I like the words to sing like the words of songs, and the stories to linger in my head like music," writes Berlie Doherty in introducing her Tales of Wonder and Magic. All these collections of stories have the power to echo in the minds of young readers and listeners, if not always through the rhythms of their prose and verse, then through illustrations which range from the haunting to the exuberant.

In Strange and Spooky Stories, Andrew Fusek Peters's skill as an oral storyteller is evident in his retellings of traditional tales some from Britain, several from Central Europe. There are repeated patterns, lean narratives, vital speech and often stark conclusions leaving the reader to wonder over what is left unsaid. Zdenka Kab tov -T borsk , the Czech illustrator, matches the stories with stylised figures and landscapes conjuring that sense of "otherness" which is a potent element of tales from distant cultures; no matter how young, we may be helped by stories to define ourselves through differences as much as similarities.

You could read Peters's stories aloud in the classroom with enormous pleasure, or you could readily adapt them for your own re-tellings and leave the book around for those who want to revisit a story in their own time.

Much the same is true of Tales of Wonder and Magic, Berlie Doherty's selection of retellings from writers such as Virginia Hamilton, Gillian Clarke and Helen Waddell. Many are classics: "The Black Bull of Norroway", "The Seal Wife" and "Tamlane", for example. These versions are already in print elsewhere, but their availability in a single collection is very welcome, especially as they are magically enhanced by the illustrations of Juan Wijngaard. He marries style to locale, from Aboriginal Australia to Black America to the Pacific Coast of the Native Canadian.

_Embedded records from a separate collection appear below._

(* ===== verification/OpenApiDocument.v ===== *)
(** The contract the client is generated from, value for value:
    [packages/api-contract/generated/openapi.json] and [runtime-fixtures.json].
    A response with the usual header and a path parameter that is a UUID are
    written once; everything else is as in the file. *)
From S2P Require Export ClientGenerator.

Definition openapi_response (description schema : string) : jsval := VObj [
  (js "content", VObj [(js "application/json", VObj [
    (js "schema", VObj [(js "$ref", VStr (js "#/components/schemas/" ++ js schema))])])]);
  (js "description", VStr (js description));
  (js "headers", VObj [(js "X-Request-ID", VObj [
    (js "description", VStr "Request correlation identifier."); (js "schema", VObj [(js "type", VStr "string")])])])].

Definition openapi_uuid_parameter (name title : string) : jsval := VObj [
  (js "in", VStr "path"); (js "name", VStr (js name)); (js "required", VBool true);
  (js "schema", VObj [(js "format", VStr "uuid"); (js "title", VStr (js title)); (js "type", VStr "string")])].

(** ** Schemas *)

Definition openapi_schema_CapabilitiesResponse : jsval := VObj [
    (js "additionalProperties", VBool false);
    (js "properties", VObj [
      (js "capabilities", VObj [
        (js "items", VObj [(js "$ref", VStr "#/components/schemas/Capability")]);
        (js "title", VStr "Capabilities");
        (js "type", VStr "array")]);
      (js "schema_version", VObj [(js "const", VStr "1"); (js "title", VStr "Schema Version"); (js "type", VStr "string")])]);
    (js "required", VArr [VStr "schema_version"; VStr "capabilities"]);
    (js "title", VStr "CapabilitiesResponse");
    (js "type", VStr "object")].

Definition openapi_schema_Capability : jsval := VObj [
    (js "additionalProperties", VBool false);
    (js "properties", VObj [
      (js "key", VObj [(js "title", VStr "Key"); (js "type", VStr "string")]);
      (js "status", VObj [
        (js "enum", VArr [VStr "available"; VStr "unavailable"]);
        (js "title", VStr "Status");
        (js "type", VStr "string")])]);
    (js "required", VArr [VStr "key"; VStr "status"]);
    (js "title", VStr "Capability");
    (js "type", VStr "object")].

Definition openapi_schema_CommandEntityVersion : jsval := VObj [
    (js "additionalProperties", VBool false);
    (js "properties", VObj [
      (js "entity_id", VObj [(js "format", VStr "uuid"); (js "title", VStr "Entity Id"); (js "type", VStr "string")]);
      (js "entity_type", VObj [(js "const", VStr "journey"); (js "title", VStr "Entity Type"); (js "type", VStr "string")]);
      (js "record_version", VObj [(js "minimum", VNum (NInt 1)); (js "title", VStr "Record Version"); (js "type", VStr "integer")])]);
    (js "required", VArr [VStr "entity_type"; VStr "entity_id"; VStr "record_version"]);
    (js "title", VStr "CommandEntityVersion");
    (js "type", VStr "object")].

Definition openapi_schema_CommandVersionSupport : jsval := VObj [
    (js "additionalProperties", VBool false);
    (js "properties", VObj [
      (js "command_type", VObj [
        (js "maxLength", VNum (NInt 120));
        (js "minLength", VNum (NInt 1));
        (js "pattern", VStr "^[a-z][a-z0-9_.-]*$");
        (js "title", VStr "Command Type");
        (js "type", VStr "string")]);
      (js "current", VObj [(js "minimum", VNum (NInt 1)); (js "title", VStr "Current"); (js "type", VStr "integer")]);
      (js "maximum_supported", VObj [
        (js "minimum", VNum (NInt 1));
        (js "title", VStr "Maximum Supported");
        (js "type", VStr "integer")]);
      (js "minimum_supported", VObj [
        (js "minimum", VNum (NInt 1));
        (js "title", VStr "Minimum Supported");
        (js "type", VStr "integer")])]);
    (js "required", VArr [VStr "current"; VStr "minimum_supported"; VStr "maximum_supported"; VStr "command_type"]);
    (js "title", VStr "CommandVersionSupport");
    (js "type", VStr "object")].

Narrow vertical border paintings carry motifs culled from the story. The full page images are often eerily beautiful, even disturbing in the manner of Hieronymous Bosch.

Walker's Favourite Fairy Tales is an invaluable reissue. Of all the fairy tale collections, it is arguably the most memorable and most enticing. P J Lynch has the same classic power to mesmerise young eyes as Arthur Rackham.

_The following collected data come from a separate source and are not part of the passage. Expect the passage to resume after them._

(** The operations of the host; a path is absolute.  [lstat] gives [None] where
    the code is [ENOENT]; [readJson] rejects duplicate keys with the TypeScript
    parser; [collectSpecifiers] and [resolveModuleName] are the compiler's. *)
Class Host := {
  lstat : jstr -> script (option Entry);
  stat : jstr -> script (option Entry);
  realpath : jstr -> script jstr;
  readdir : jstr -> script (list (jstr * Entry));
  readFile : jstr -> script jstr;
  readJson : jstr -> jstr -> script jsval;
  scan_python : jstr -> jstr -> jstr -> script PythonReport;
  collectSpecifiers : jstr -> script (list Import);
  aliasPatterns : jstr -> script (list jstr);
  resolveModuleName : jstr -> jstr -> option Resolution;
}.

(** [new Map(l.map((item) => [key(item), item])).get(k)]: a later item
    replaces an earlier one. *)
Definition map_of {A} (key : A -> jstr) (l : list A) (k : jstr) : option A :=
  List.find (fun item => str_eqb (key item) k) (reverse l).

Definition edge_names (l : list Edge) : list jstr := (fun e => edge_name (edge_from e) (edge_to e)) <$> l.
Definition includes (l : list jstr) (s : jstr) : bool := existsb (str_eqb s) l.

(** ** Pure parts *)

(** [Object.keys(v)] *)
Definition index_keys (n : nat) : list jstr := (fun i => print_int (Z.of_nat i)) <$> seq 0 n.
Definition keys_of (v : jsval) : list jstr :=
  match v with
  | VObj fs => object_keys fs
  | VArr l => index_keys (length l)
  | VStr s => index_keys (length s)
  | _ => []
  end.

Definition packageExports (manifest : jsval) : script (list jstr) :=
  exports ← field manifest "exports";
  Ok (match exports with VObj fs => sort_strings (object_keys fs) | _ => [] end).

(** The nesting of a value bounds the recursion. *)
Fixpoint exportTargets (value : jsval) (label : jstr) : script (list jstr) :=
  match value with
  | VStr s => Ok [s]
  | VObj fs =>
      targets ← (fix flat (fs : list (jstr * jsval)) : script (list jstr) :=
                   match fs with
                   | [] => Ok []
                   | (_, entry) :: fs =>
                       ts ← exportTargets entry label; rest ← flat fs; Ok (ts ++ rest)
                   end) fs;
      match targets with
      | [] => script_fail (label ++ js " has no target")
      | _ => Ok targets
      end
  | _ => script_fail (label ++ js " must resolve to a string or condition object")
  end.

(** [specifier.split("/").slice(0, 2).join("/")] *)
Definition internalPackageName (specifier : jstr) : option jstr :=
  if startsWith specifier "@trax-os/" then Some (join "/" (take 2 (str_split specifier "/"))) else None.

Definition DEPENDENCY_FIELDS : list string :=
  ["dependencies"; "devDependencies"; "peerDependencies"; "optionalDependencies"].

Fixpoint dependency_names (manifest : jsval) (fields : list string) : script (list jstr) :=
  match fields with
  | [] => Ok []
  | f :: fields => v ← field manifest f; rest ← dependency_names manifest fields; Ok (keys_of v ++ rest)
  end.
Definition manifestDependencies (manifest : jsval) : script (list jstr) := dependency_names manifest DEPENDENCY_FIELDS.

(** The longest prefix that matches; the earlier rule when two are as long. *)
Definition matches_rule (rootPath relative : jstr) (rule : LayerRule) : bool :=
  str_eqb (rule_root rule) rootPath &&
  (str_eqb relative (rule_prefix rule) || startsWith relative (rule_prefix rule ++ js "/")).
Definition classifyLayer (rules : list LayerRule) (rootPath relative : jstr) : option jstr :=
  rule_layer <$> head (sort_by (fun rule => - str_length (rule_prefix rule)) (List.filter (matches_rule rootPath relative) rules)).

Breaking the Spell, in contrast, is made up largely of newly commissioned stories by such writers as Joan Aiken and Jamila Gavin; but the tales have a traditional feel with their sharp contrasts of folly and wisdom, loyalty and treachery, pride and humility - and not a trace of moralising. Vivian French's contribution reads particularly well aloud, and this quality characterises her Aesop's Funky Fables, a title which should not deter buyers.

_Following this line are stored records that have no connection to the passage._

Definition exact_report (report : PythonReport) : Prop :=
  report_version report = 2 /\ report_package report = package rules /\ diagnostics report = [] /\
  report_modules report ≡ₚ module_name <$> modules rules /\
  (forall edge, edge ∈ report_edges report -> permitted edge) /\
  (forall x, x ∈ exceptions rules -> exists edge, edge ∈ report_edges report /\ needs edge x).

(** Names with which a key stands for one pair. *)
Record clear_rules : Prop := {
  clear_modules : NoDup mnames;
  clear_names : forall m, m ∈ modules rules -> plain_name (module_name m) /\ plain_name (module_layer m);
  clear_edges : forall e, e ∈ allowedLayerEdges rules -> plain_name (edge_from e);
  clear_exceptions : NoDup (exception_key <$> exceptions rules) /\
    forall x, x ∈ exceptions rules -> plain_name (exception_from x);
}.
Context (Hclear : clear_rules).

Lemma configured_in_layer m l : configured_layer (modules rules) m = Some l <-> in_layer m l.
Proof.
  unfold configured_layer, in_layer. rewrite fmap_Some. setoid_rewrite (map_of_Some _ _ _ _ (clear_modules Hclear)).
  naive_solver.
Qed.

Lemma in_layer_plain m l : in_layer m l -> m ∈ mnames /\ plain_name m /\ plain_name l.
Proof. intros (x & Hx & <- & <-). destruct (clear_names Hclear x Hx). split; [by apply list_elem_of_fmap_2|done]. Qed.

Lemma allowed_key a b : plain_name a -> includes (edge_names (allowedLayerEdges rules)) (edge_name a b) = true <-> allowed a b.
Proof.
  intros Ha. rewrite includes_elem. unfold edge_names, allowed. rewrite list_elem_of_fmap. split.
  - intros (e & E & He). apply edge_name_inj in E as [-> ->]; [eauto|done|by apply (clear_edges Hclear)].
  - intros (e & He & <- & <-). eauto.
Qed.

Lemma exception_lookup s t x : plain_name s ->
  map_of (fun x => edge_name (exception_from x) (exception_to x)) (exceptions rules) (edge_name s t) = Some x <->
  x ∈ exceptions rules /\ exception_from x = s /\ exception_to x = t.
Proof.
  intros Hs. destruct (clear_exceptions Hclear) as [Hd Hp]. rewrite (map_of_Some _ _ _ _ Hd). split.
  - intros [Hx E]. apply edge_name_inj in E as [-> ->]; auto.
  - by intros (? & <- & <-).
Qed.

Her prose is alive with comic energy, and she uses rhymes, raps, and refrains that insist upon youthful participation. Classrooms will light up, given a teacher with a weakness for performance.

Korky Paul's leering wolves, grinning foxes and spinning hares whirl frenetically around the words, balanced by the occasional lugubrious tortoise or flock of sheepish sheep. There's no drawing breath until the last gasp of the last line.